A 34-year-old man who had no medical history was admitted via an emergency room with blunt trauma. At admission, he was in shock status, and focused abdominal sonography for trauma showed a minimal positive sign but no abdominal distention. A trauma series showed right-sided tension hemothorax, and a chest tube was inserted (
Fig. 1.). More than 1000 mL gushed out within 30 minutes. Other injuries were fractures of the pelvic bone, tibia (open), and humerus. Therefore, emergency surgery for hemothorax was planned. Before going to surgery, I wanted to check the computed tomographic (CT) scan because the vital signs were stable for permissive hyportension. However, the CT scan showed a liver injury with unexpected diaphragmatic rupture (
Fig. 2A.,
B.).
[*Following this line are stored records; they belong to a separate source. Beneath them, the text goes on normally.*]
(** A turn of a read that has unread bytes, from the position [R'] the
    preparation leaves the reader at. *)
Lemma read_turn_at m m1 h R' a l ret v :
  (forall at0 avail0, cb_prepare_spin (S spins) (Some p) (size - cb_i l) true at0 avail0 m
    = Done ((ret, Some (Some b, R' mod s), v), m1)) ->
  cb_rep m1 p b s h R' a (Some v) ->
  0 < v <= size - cb_i l -> R' mod s + v <= s -> R' + v <= Z.of_nat (length h) ->
  Z.of_nat (length h) + default 0 a - s <= R' ->
  0 <= cb_i l < size -> size < 2 ^ 32 -> size <= Z.of_nat (length (cb_data l)) ->
  exists m', cb_step (S spins) (Some p) size true l m
    = Done (inl (CbLoop (cb_i l + v) (Some (Some b, R' mod s)) v
              (if ret =? - NO_OS_EOVERRUN then true else cb_sticky l)
              (list_inserts (Z.to_nat (cb_i l)) (take (Z.to_nat v) (drop (Z.to_nat R') h))
                 (cb_data l))), m') /\
    cb_rep m' p b s h (R' + v) a None.
Proof.
  intros Hr Hrep Hv Hw Hle Hlo Hi Hsz Hd. unfold cb_step.
  destruct (Z.ltb_spec (cb_i l) size); [| lia]. rewrite (wrap_small 32) by ulia.
  rewrite (bind_done _ _ _ _ _ (Hr _ _)). cbv iota. destruct (Z.eqb_spec v 0); [lia |].
  destruct (end_read_run p b s m1 h R' a v Hrep) as (m2 & Hr2 & _ & Hrep2); [lia.. |].
  destruct Hrep as (arr & Hp & Hb & Hs & Hl & HR & Hh).
  pose proof (Z.mod_pos_bound R' s).
  unfold cb_copy. rewrite bind_assoc. erewrite bind_done by by apply arr_load. rewrite bind_assoc.
  rewrite mem_read_done by lia. erewrite bind_done by done.
  rewrite (cb_holds_read s ltac:(lia) arr h _ R' v Hh) by (done || lia).
  rewrite mem_write_done by (rewrite ?length_take, ?length_drop; lia).
  erewrite bind_done by done. rewrite (bind_done _ _ _ _ _ Hr2). exists m2. split; [| done].
  rewrite (wrap_small 32) by ulia. done.
Qed.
Thus the plan for thoracic surgery had to be changed to abdominal surgery. A severe liver injury with diaphragmatic rupture was found (
Fig. 3.). Because of the diaphragmatic rupture, I had missed the presence of hemoperitoneum and misinterpreted the tension hemothorax as resulting from a chest injury. I performed laparotomy and midsternotomy and then attempted surgical damage control, including tape packing around the liver and temporary abdomen closure. However, the patient died 2 days after surgery.